• **The problem**
Please return all of the data exactly as written.
--------------------------------
(* ===== verification/Coordinator.v ===== *)
(** Coordinating a transition with a revisioned store (packages/application/src/
    finalize: finalization-transition-persistence.ts,
    finalization-transition-coordinator.ts, and the commands of
    finalization-store.ts): load, evaluate the policy, write under the revision
    that was read, retry when it is stale. *)
From S2P Require Import Prelude.
From S2P Require Import JsNumber.
From S2P Require Import JsValue.
From S2P Require Import LocalCast.
From S2P Require Import FinStorage.
From S2P Require Import FinTransition.
From S2P Require Import FinStorageProofs.
From S2P Require Import FinTransitionProofs.
From S2P Require Import MockStore.
From S2P Require Import FinSamples.
Import JsValue.
Import LocalCast.
Import FinStorage.
Import FinTransition.

Module Coordinator.

(** ** The port *)

(** [Rev] is the optimistic concurrency token, an opaque text of the code. *)
Record LoadedFinalizationLifecycle (Rev : Type) := mkLifecycle {
  lc_currentRecord : option FinalizationRecord;
  lc_revision : Rev;
}.
Arguments mkLifecycle {Rev} _ _.
Arguments lc_currentRecord {Rev} _.
Arguments lc_revision {Rev} _.

Inductive FinalizationLifecycleLoadResult (Rev : Type) : Type :=
| loaded (lifecycle : LoadedFinalizationLifecycle Rev)
| load_missing
| load_invalid_record (error : string)
| load_persistence_failure (error : string).
Arguments loaded {Rev} _.
Arguments load_missing {Rev}.
Arguments load_invalid_record {Rev} _.
Arguments load_persistence_failure {Rev} _.

Inductive FinalizationLifecycleApplyResult (Rev : Type) : Type :=
| apply_applied (lifecycle : LoadedFinalizationLifecycle Rev)
| apply_already_applied (lifecycle : LoadedFinalizationLifecycle Rev)
| apply_stale (lifecycle : LoadedFinalizationLifecycle Rev)
| apply_missing
| apply_invalid_record (error : string)
| apply_persistence_failure (error : string).
Arguments apply_applied {Rev} _.
Arguments apply_already_applied {Rev} _.
Arguments apply_stale {Rev} _.
Arguments apply_missing {Rev}.
Arguments apply_invalid_record {Rev} _.
Arguments apply_persistence_failure {Rev} _.

(** [St] is the state of the store, with what other invocations do to it. *)
Class FinalizationLifecyclePersistencePort (Rev St : Type) := {
  loadFinalizationLifecycle : string -> string -> SM St (FinalizationLifecycleLoadResult Rev);
  applyFinalizationLifecycleMutation :
    string -> string -> Rev -> FinalizationRecord -> SM St (FinalizationLifecycleApplyResult Rev);
}.

(** ** The result *)

Inductive CoordinationStage : Type := at_load | at_apply.

(** [staleConflicts] comes with every result. *)
Inductive FinalizationTransitionCoordinationResult (Rev : Type) : Type :=
| co_applied (lifecycle : LoadedFinalizationLifecycle Rev) (outcome : FinalizationTransitionOutcome) (staleConflicts : Z)
| co_already_applied_policy (lifecycle : LoadedFinalizationLifecycle Rev) (outcome : FinalizationTransitionOutcome)
    (staleConflicts : Z)
| co_already_applied_persistence (lifecycle : LoadedFinalizationLifecycle Rev)
    (outcome : FinalizationTransitionOutcome) (staleConflicts : Z)
| co_rejected (lifecycle : LoadedFinalizationLifecycle Rev) (outcome : FinalizationTransitionOutcome) (staleConflicts : Z)
| co_invalid (lifecycle : LoadedFinalizationLifecycle Rev) (outcome : FinalizationTransitionOutcome) (staleConflicts : Z)
| co_stale (lifecycle : LoadedFinalizationLifecycle Rev) (outcome : FinalizationTransitionOutcome) (staleConflicts : Z)
| co_missing (stage : CoordinationStage) (staleConflicts : Z)
| co_persistence_failure (stage : CoordinationStage) (error : string) (staleConflicts : Z)
| co_invalid_record (stage : CoordinationStage) (error : string) (staleConflicts : Z).
Arguments co_applied {Rev} _ _ _.
Arguments co_already_applied_policy {Rev} _ _ _.
Arguments co_already_applied_persistence {Rev} _ _ _.
Arguments co_rejected {Rev} _ _ _.
Arguments co_invalid {Rev} _ _ _.
Arguments co_stale {Rev} _ _ _.
Arguments co_missing {Rev} _ _.
Arguments co_persistence_failure {Rev} _ _ _.
Arguments co_invalid_record {Rev} _ _ _.

(** ** The coordinator *)

Section coordinator.
Context {Rev St : Type} `{FinalizationLifecyclePersistencePort Rev St}.

(** The loop; [fuel] is more than the conflicts that are allowed. *)
Fixpoint coordinate_loop (fuel : nat) (command : FinalizationTransitionCommand) (evaluatedAtMs : num)
    (staleRetryLimit staleConflicts : Z) : SM St (FinalizationTransitionCoordinationResult Rev) :=
  match fuel with
  | O => sm_lift (Err OutOfFuel)
  | S fuel =>
      loadResult ← loadFinalizationLifecycle (cmd_sessionId command) (cmd_finalizationId command);
      match loadResult with
      | load_missing => mret (co_missing at_load staleConflicts)
      | load_invalid_record error => mret (co_invalid_record at_load error staleConflicts)
      | load_persistence_failure error => mret (co_persistence_failure at_load error staleConflicts)
      | loaded lifecycle =>
          let outcome := evaluateFinalizationTransition (lc_currentRecord lifecycle) command evaluatedAtMs in
          match outcome with
          | idempotent _ => mret (co_already_applied_policy lifecycle outcome staleConflicts)
          | rejected _ _ => mret (co_rejected lifecycle outcome staleConflicts)
          | invalid _ _ => mret (co_invalid lifecycle outcome staleConflicts)
          | applied _ _ nextRecord =>
              applyResult ← applyFinalizationLifecycleMutation (cmd_sessionId command) (cmd_finalizationId command)
                              (lc_revision lifecycle) nextRecord;
              match applyResult with
              | apply_applied after => mret (co_applied after outcome staleConflicts)
              | apply_already_applied after => mret (co_already_applied_persistence after outcome staleConflicts)
              | apply_missing => mret (co_missing at_apply staleConflicts)
              | apply_invalid_record error => mret (co_invalid_record at_apply error staleConflicts)
              | apply_persistence_failure error => mret (co_persistence_failure at_apply error staleConflicts)
              | apply_stale after =>
                  let conflicts := staleConflicts + 1 in
                  if Z.ltb staleRetryLimit conflicts then mret (co_stale after outcome conflicts)
                  else coordinate_loop fuel command evaluatedAtMs staleRetryLimit conflicts
              end
          end
      end
  end.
--------------------------------
• **Exercise answer**
(* ===== verification/Coordinator.v ===== *)
(** Coordinating a transition with a revisioned store (packages/application/src/
    finalize: finalization-transition-persistence.ts,
    finalization-transition-coordinator.ts, and the commands of
    finalization-store.ts): load, evaluate the policy, write under the revision
    that was read, retry when it is stale. *)
From S2P Require Import Prelude.
From S2P Require Import JsNumber.
From S2P Require Import JsValue.
From S2P Require Import LocalCast.
From S2P Require Import FinStorage.
From S2P Require Import FinTransition.
From S2P Require Import FinStorageProofs.
From S2P Require Import FinTransitionProofs.
From S2P Require Import MockStore.
From S2P Require Import FinSamples.
Import JsValue.
Import LocalCast.
Import FinStorage.
Import FinTransition.

Module Coordinator.

(** ** The port *)

(** [Rev] is the optimistic concurrency token, an opaque text of the code. *)
Record LoadedFinalizationLifecycle (Rev : Type) := mkLifecycle {
  lc_currentRecord : option FinalizationRecord;
  lc_revision : Rev;
}.
Arguments mkLifecycle {Rev} _ _.
Arguments lc_currentRecord {Rev} _.
Arguments lc_revision {Rev} _.

Inductive FinalizationLifecycleLoadResult (Rev : Type) : Type :=
| loaded (lifecycle : LoadedFinalizationLifecycle Rev)
| load_missing
| load_invalid_record (error : string)
| load_persistence_failure (error : string).
Arguments loaded {Rev} _.
Arguments load_missing {Rev}.
Arguments load_invalid_record {Rev} _.
Arguments load_persistence_failure {Rev} _.

Inductive FinalizationLifecycleApplyResult (Rev : Type) : Type :=
| apply_applied (lifecycle : LoadedFinalizationLifecycle Rev)
| apply_already_applied (lifecycle : LoadedFinalizationLifecycle Rev)
| apply_stale (lifecycle : LoadedFinalizationLifecycle Rev)
| apply_missing
| apply_invalid_record (error : string)
| apply_persistence_failure (error : string).
Arguments apply_applied {Rev} _.
Arguments apply_already_applied {Rev} _.
Arguments apply_stale {Rev} _.
Arguments apply_missing {Rev}.
Arguments apply_invalid_record {Rev} _.
Arguments apply_persistence_failure {Rev} _.

(** [St] is the state of the store, with what other invocations do to it. *)
Class FinalizationLifecyclePersistencePort (Rev St : Type) := {
  loadFinalizationLifecycle : string -> string -> SM St (FinalizationLifecycleLoadResult Rev);
  applyFinalizationLifecycleMutation :
    string -> string -> Rev -> FinalizationRecord -> SM St (FinalizationLifecycleApplyResult Rev);
}.

(** ** The result *)

Inductive CoordinationStage : Type := at_load | at_apply.

(** [staleConflicts] comes with every result. *)
Inductive FinalizationTransitionCoordinationResult (Rev : Type) : Type :=
| co_applied (lifecycle : LoadedFinalizationLifecycle Rev) (outcome : FinalizationTransitionOutcome) (staleConflicts : Z)
| co_already_applied_policy (lifecycle : LoadedFinalizationLifecycle Rev) (outcome : FinalizationTransitionOutcome)
    (staleConflicts : Z)
| co_already_applied_persistence (lifecycle : LoadedFinalizationLifecycle Rev)
    (outcome : FinalizationTransitionOutcome) (staleConflicts : Z)
| co_rejected (lifecycle : LoadedFinalizationLifecycle Rev) (outcome : FinalizationTransitionOutcome) (staleConflicts : Z)
| co_invalid (lifecycle : LoadedFinalizationLifecycle Rev) (outcome : FinalizationTransitionOutcome) (staleConflicts : Z)
| co_stale (lifecycle : LoadedFinalizationLifecycle Rev) (outcome : FinalizationTransitionOutcome) (staleConflicts : Z)
| co_missing (stage : CoordinationStage) (staleConflicts : Z)
| co_persistence_failure (stage : CoordinationStage) (error : string) (staleConflicts : Z)
| co_invalid_record (stage : CoordinationStage) (error : string) (staleConflicts : Z).
Arguments co_applied {Rev} _ _ _.
Arguments co_already_applied_policy {Rev} _ _ _.
Arguments co_already_applied_persistence {Rev} _ _ _.
Arguments co_rejected {Rev} _ _ _.
Arguments co_invalid {Rev} _ _ _.
Arguments co_stale {Rev} _ _ _.
Arguments co_missing {Rev} _ _.
Arguments co_persistence_failure {Rev} _ _ _.
Arguments co_invalid_record {Rev} _ _ _.

(** ** The coordinator *)

Section coordinator.
Context {Rev St : Type} `{FinalizationLifecyclePersistencePort Rev St}.

(** The loop; [fuel] is more than the conflicts that are allowed. *)
Fixpoint coordinate_loop (fuel : nat) (command : FinalizationTransitionCommand) (evaluatedAtMs : num)
    (staleRetryLimit staleConflicts : Z) : SM St (FinalizationTransitionCoordinationResult Rev) :=
  match fuel with
  | O => sm_lift (Err OutOfFuel)
  | S fuel =>
      loadResult ← loadFinalizationLifecycle (cmd_sessionId command) (cmd_finalizationId command);
      match loadResult with
      | load_missing => mret (co_missing at_load staleConflicts)
      | load_invalid_record error => mret (co_invalid_record at_load error staleConflicts)
      | load_persistence_failure error => mret (co_persistence_failure at_load error staleConflicts)
      | loaded lifecycle =>
          let outcome := evaluateFinalizationTransition (lc_currentRecord lifecycle) command evaluatedAtMs in
          match outcome with
          | idempotent _ => mret (co_already_applied_policy lifecycle outcome staleConflicts)
          | rejected _ _ => mret (co_rejected lifecycle outcome staleConflicts)
          | invalid _ _ => mret (co_invalid lifecycle outcome staleConflicts)
          | applied _ _ nextRecord =>
              applyResult ← applyFinalizationLifecycleMutation (cmd_sessionId command) (cmd_finalizationId command)
                              (lc_revision lifecycle) nextRecord;
              match applyResult with
              | apply_applied after => mret (co_applied after outcome staleConflicts)
              | apply_already_applied after => mret (co_already_applied_persistence after outcome staleConflicts)
              | apply_missing => mret (co_missing at_apply staleConflicts)
              | apply_invalid_record error => mret (co_invalid_record at_apply error staleConflicts)
              | apply_persistence_failure error => mret (co_persistence_failure at_apply error staleConflicts)
              | apply_stale after =>
                  let conflicts := staleConflicts + 1 in
                  if Z.ltb staleRetryLimit conflicts then mret (co_stale after outcome conflicts)
                  else coordinate_loop fuel command evaluatedAtMs staleRetryLimit conflicts
              end
          end
      end
  end.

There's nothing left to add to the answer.